Law enforcement officials said they believe those houses are connected to a Vietnamese organized-crime outfit from the San Francisco area.


"Why are they picking these neighborhoods? One theory is that in these newer developments, there is a relative anonymity. People don't really know their neighbors and (they are) less likely to have suspicions raised if someone is not there that often," Taylor said.


Almost all the Northern California homes were purchased using 100 percent financing, Taylor said. The homes were so heavily financed that there was nothing for the owners to forfeit to the government.

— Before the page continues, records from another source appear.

Lemma timedelta_in_range (n : Z) :
  (Z.abs n <= 1439999998560)%Z ->
  timedelta_minutes n = Some (n * 60 * 1000000)%Z.
Proof.
  intros Hn. unfold timedelta_minutes.
  assert (Hlo : (-999999999 <= n * 60 * 1000000 / 86400000000)%Z)
    by (apply Z.div_le_lower_bound; lia).
  assert (Hhi : (n * 60 * 1000000 / 86400000000 <= 999999999)%Z)
    by (apply Z.div_le_upper_bound; lia).
  apply Z.leb_le in Hlo, Hhi. now rewrite Hlo, Hhi.
Qed.

Section SchedulerProperties.
Context `{Imaging}.

(** The table after a [_run_single_check] whose insert succeeded,
    however the run ends after it: one row more, and no other difference
    but cleared paths. *)
Lemma run_single_check_rows page env w l latest w1 :
  probe_and_persist page env w = (Ok (l, latest), w1) ->
  map clear_paths (checks (final (_run_single_check page env) w))
  = map clear_paths (checks w ++ [latest])
  /\ page_id latest = page_pk page /\ checked_at latest = now env.
Proof.
  intros E1. unfold final, _run_single_check.
  destruct (persisted page env false w _ _ _ _ (or_introl eq_refl) E1)
    as (C1 & Hp & Hat & _).
  split; [|auto].
  rewrite (bind_ok _ _ _ _ _ E1). rewrite <- C1.
  destruct (when (Py.truthy (screenshot_rel l)) (cleanup_old_screenshots page) w1)
    as [o2 w2] eqn:E2.
  assert (C2 : map clear_paths (checks w2) = map clear_paths (checks w1)).
  { revert E2. unfold when. destruct (Py.truthy (screenshot_rel l)).
    - intros E2. now apply cleanup_old_screenshots_spec in E2.
    - now intros [= _ <-]. }
  destruct o2 as [[]|e].
  2:{ rewrite (bind_raise _ _ _ _ _ E2). simpl. exact C2. }
  rewrite (bind_ok _ _ _ _ _ E2).
  destruct (page_recipient_run page w2) as (r2 & Hr2).
  assert (Hr2' : result (page_recipient page) w2 = Ok r2)
    by (unfold result; now rewrite Hr2).
  destruct (handle_post_check_run page latest w2 r2 Hr2') as (w3 & E3 & C3 & _).
  rewrite (bind_ok _ _ _ _ _ E3).
  destruct (page_recipient_run page w3) as (r3 & Hr3).
  assert (Hr3' : result (page_recipient page) w3 = Ok r3)
    by (unfold result; now rewrite Hr3).
  destruct (handle_change_run page latest w3 r3 Hr3') as (w4 & E4 & C4 & _).
  rewrite E4. simpl. now rewrite C4, C3, C2.
Qed.
(** X8: a second [fit] replaces the fitted state entirely and does not
    start the generator afresh: [fit] stores the advanced generator in
    [random_state], and fitting again gives what fitting a newly built
    instance holding that generator gives, whatever weights and offsets
    were stored before.  The training array enters [fit] only through its
    number of columns. *)
Theorem monte_carlo_refit :
  (forall (G : Type) (RS : RandomState G) (s : RBFSampler.t G)
          (X X' X'' : Np.ndarray),
      let n := RBFSampler.n_components s in
      let g0 := check_random_state (RBFSampler.random_state s) in
      let g1 := snd (uniform 0 (2 * PI) n (snd (normal (Np.ncols X) n g0))) in
      RBFSampler.random_state (snd (RBFSampler.fit X s)) = RsInstance g1 /\
      RBFSampler.fit X' (snd (RBFSampler.fit X s))
      = RBFSampler.fit X' (RBFSampler.init (RBFSampler.gamma s) n
                             (RsInstance g1)) /\
      (Np.ncols X' = Np.ncols X'' ->
       RBFSampler.fit X' s = RBFSampler.fit X'' s)) /\
  (forall (G : Type) (RS : RandomState G) (s : SkewedChi2Sampler.t G)
          (X X' X'' : Np.ndarray),
      let n := SkewedChi2Sampler.n_components s in
      let g0 := check_random_state (SkewedChi2Sampler.random_state s) in
      let g1 :=
        snd (uniform 0 (2 * PI) n (snd (uniform2 0 1 (Np.ncols X) n g0))) in
      SkewedChi2Sampler.random_state (snd (SkewedChi2Sampler.fit X s))
      = RsInstance g1 /\
      SkewedChi2Sampler.fit X' (snd (SkewedChi2Sampler.fit X s))
      = SkewedChi2Sampler.fit X'
          (SkewedChi2Sampler.init (SkewedChi2Sampler.skewedness s) n
             (RsInstance g1)) /\
      (Np.ncols X' = Np.ncols X'' ->
       SkewedChi2Sampler.fit X' s = SkewedChi2Sampler.fit X'' s)).
Proof.
  split; intros G RS s X X' X'' n g0 g1.
  - split; [|split].
    + rewrite rbf_fit_value. reflexivity.
    + rewrite (rbf_fit_value s X). cbn [snd].
      rewrite !rbf_fit_value. reflexivity.
    + intros Hcols. rewrite !rbf_fit_value, Hcols. reflexivity.
  - split; [|split].
    + rewrite skewed_fit_value. reflexivity.
    + rewrite (skewed_fit_value s X). cbn [snd].
      rewrite !skewed_fit_value. reflexivity.
    + intros Hcols. rewrite !skewed_fit_value, Hcols. reflexivity.
Qed.
(** *** [Math.min] and [Math.max] over positive numbers *)

Lemma minFrom_least (xs : list float) : forall lowest,
  (forall x, In x xs -> positiveFinite x = true) ->
  comparable (Prim2SF lowest) = true ->
  (minFrom lowest xs = lowest \/ In (minFrom lowest xs) xs)
  /\ PrimFloat.leb (minFrom lowest xs) lowest = true
  /\ (forall x, In x xs -> PrimFloat.leb (minFrom lowest xs) x = true).
Proof.
  induction xs as [|number rest IH]; intros lowest Hpos Hlow; cbn [minFrom].
  - split; [left; reflexivity|]. split; [|intros x []].
    rewrite leb_spec. apply SFleb_refl, Hlow.
  - pose proof (Hpos number (or_introl eq_refl)) as Hnumber.
    rewrite (positiveFinite_not_nan number Hnumber).
    assert (Hnz : isNegZero number = false).
    { unfold isNegZero. rewrite (positiveFinite_not_zero number Hnumber). reflexivity. }
    rewrite Hnz. cbn [andb].
    assert (Hrest : forall x, In x rest -> positiveFinite x = true).
    { intros x Hx. apply Hpos. right. exact Hx. }
    pose proof (positiveFinite_comparable number Hnumber) as Hcn.
    destruct (PrimFloat.ltb number lowest) eqn:Hlt; rewrite ltb_spec in Hlt.
    + destruct (IH number Hrest Hcn) as (Hin & Hle & Hall).
      set (r := minFrom number rest) in *. clearbody r.
      assert (Hcr : comparable (Prim2SF r) = true).
      { destruct Hin as [->|Hin]; [exact Hcn|].
        apply positiveFinite_comparable, Hrest, Hin. }
      rewrite leb_spec in Hle.
      split; [right; destruct Hin as [->|Hin]; [left; reflexivity|right; exact Hin]|].
      split.
      * rewrite leb_spec.
        apply (SFleb_trans _ (Prim2SF number)); auto using SFltb_SFleb.
      * intros x [<-|Hx]; [rewrite leb_spec; exact Hle|apply Hall, Hx].
    + destruct (IH lowest Hrest Hlow) as (Hin & Hle & Hall).
      set (r := minFrom lowest rest) in *. clearbody r.
      assert (Hcr : comparable (Prim2SF r) = true).
      { destruct Hin as [->|Hin]; [exact Hlow|].
        apply positiveFinite_comparable, Hrest, Hin. }
      rewrite leb_spec in Hle.
      split; [destruct Hin as [Hin|Hin]; [left; exact Hin|right; right; exact Hin]|].
      split; [rewrite leb_spec; exact Hle|].
      intros x [<-|Hx]; [|apply Hall, Hx].
      rewrite leb_spec.
      apply (SFleb_trans _ (Prim2SF lowest)); auto using SFleb_total.
Qed.

Lemma maxFrom_greatest (xs : list float) : forall highest,
  (forall x, In x xs -> positiveFinite x = true) ->
  comparable (Prim2SF highest) = true ->
  (maxFrom highest xs = highest \/ In (maxFrom highest xs) xs)
  /\ PrimFloat.leb highest (maxFrom highest xs) = true
  /\ (forall x, In x xs -> PrimFloat.leb x (maxFrom highest xs) = true).
Proof.
  induction xs as [|number rest IH]; intros highest Hpos Hhigh; cbn [maxFrom].
  - split; [left; reflexivity|]. split; [|intros x []].
    rewrite leb_spec. apply SFleb_refl, Hhigh.
  - pose proof (Hpos number (or_introl eq_refl)) as Hnumber.
    rewrite (positiveFinite_not_nan number Hnumber).
    assert (Hnz : isPosZero number = false).
    { unfold isPosZero. rewrite (positiveFinite_not_zero number Hnumber). reflexivity. }
    rewrite Hnz. cbn [andb].
    assert (Hrest : forall x, In x rest -> positiveFinite x = true).
    { intros x Hx. apply Hpos. right. exact Hx. }
    pose proof (positiveFinite_comparable number Hnumber) as Hcn.
    destruct (PrimFloat.ltb highest number) eqn:Hlt; rewrite ltb_spec in Hlt.
    + destruct (IH number Hrest Hcn) as (Hin & Hle & Hall).
      set (r := maxFrom number rest) in *. clearbody r.
      assert (Hcr : comparable (Prim2SF r) = true).
      { destruct Hin as [->|Hin]; [exact Hcn|].
        apply positiveFinite_comparable, Hrest, Hin. }
      rewrite leb_spec in Hle.
      split; [right; destruct Hin as [->|Hin]; [left; reflexivity|right; exact Hin]|].
      split.
      * rewrite leb_spec.
        apply (SFleb_trans _ (Prim2SF number)); auto using SFltb_SFleb.
      * intros x [<-|Hx]; [rewrite leb_spec; exact Hle|apply Hall, Hx].
    + destruct (IH highest Hrest Hhigh) as (Hin & Hle & Hall).
      set (r := maxFrom highest rest) in *. clearbody r.
      assert (Hcr : comparable (Prim2SF r) = true).
      { destruct Hin as [->|Hin]; [exact Hhigh|].
        apply positiveFinite_comparable, Hrest, Hin. }
      rewrite leb_spec in Hle.
      split; [destruct Hin as [Hin|Hin]; [left; exact Hin|right; right; exact Hin]|].
      split; [rewrite leb_spec; exact Hle|].
      intros x [<-|Hx]; [|apply Hall, Hx].
      rewrite leb_spec.
      apply (SFleb_trans _ (Prim2SF highest)); auto using SFleb_total.
Qed.

Lemma mathMin_least (xs : list float) :
  xs <> [] -> (forall x, In x xs -> positiveFinite x = true) ->
  In (mathMin xs) xs /\ forall x, In x xs -> PrimFloat.leb (mathMin xs) x = true.
Proof.
  intros Hne Hpos. unfold mathMin.
  destruct (minFrom_least xs infinity Hpos eq_refl) as (Hin & _ & Hall).
  split; [|exact Hall].
  destruct Hin as [Hinf|Hin]; [|exact Hin]. exfalso.
  destruct xs as [|x xs]; [contradiction|].
  pose proof (Hall x (or_introl eq_refl)) as Hle. rewrite Hinf, leb_spec in Hle.
  pose proof (Hpos x (or_introl eq_refl)) as Hx. unfold positiveFinite in Hx.
  destruct (Prim2SF x) as [| | |[] ? ?]; try discriminate.
Qed.

Lemma mathMax_greatest (xs : list float) :
  xs <> [] -> (forall x, In x xs -> positiveFinite x = true) ->
  In (mathMax xs) xs /\ forall x, In x xs -> PrimFloat.leb x (mathMax xs) = true.
Proof.
  intros Hne Hpos. unfold mathMax.
  destruct (maxFrom_greatest xs neg_infinity Hpos eq_refl) as (Hin & _ & Hall).
  split; [|exact Hall].
  destruct Hin as [Hinf|Hin]; [|exact Hin]. exfalso.
  destruct xs as [|x xs]; [contradiction|].
  pose proof (Hall x (or_introl eq_refl)) as Hle. rewrite Hinf, leb_spec in Hle.
  pose proof (Hpos x (or_introl eq_refl)) as Hx. unfold positiveFinite in Hx.
  destruct (Prim2SF x) as [| | |[] ? ?]; try discriminate.
Qed.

The trend appears to have originated in the Canadian province of British Columbia, Taylor said, where Asian crime groups are suspected of having thousands of growing operations. Their product, known as "B.C. Bud," is highly potent and can cost up to $5,000 a pound.


American growers apparently "have stolen a page from the B.C. Bud handbook," turning up first in Washington and now California, Taylor said.


Although some neighbors of the Diamond Bar homes said they were worried about possible retribution from associates of the arrested growers, others said the pot operations caused little concern.


"It's not like it's a crack house," said Bill Maher, a seven-year Diamond Bar resident who lives across the street from the house raided on March 21.


Neighbors of these homes have good reason to be concerned. Some homes with indoor pot-growing operations have suffered damage from fires, possibly because of substandard rewiring. In Oceanside earlier this year, firefighters arrived at a burning home and discovered hundreds of marijuana plants in a converted garage.


The DEA's Taylor pointed out that while many people don't consider marijuana to be a hard drug, it's serious business to the people who cultivate and distribute it.


"When you have organized-crime groups where millions of dollars are at stake, it would not be unusual for there to be violence involved at some point," he said.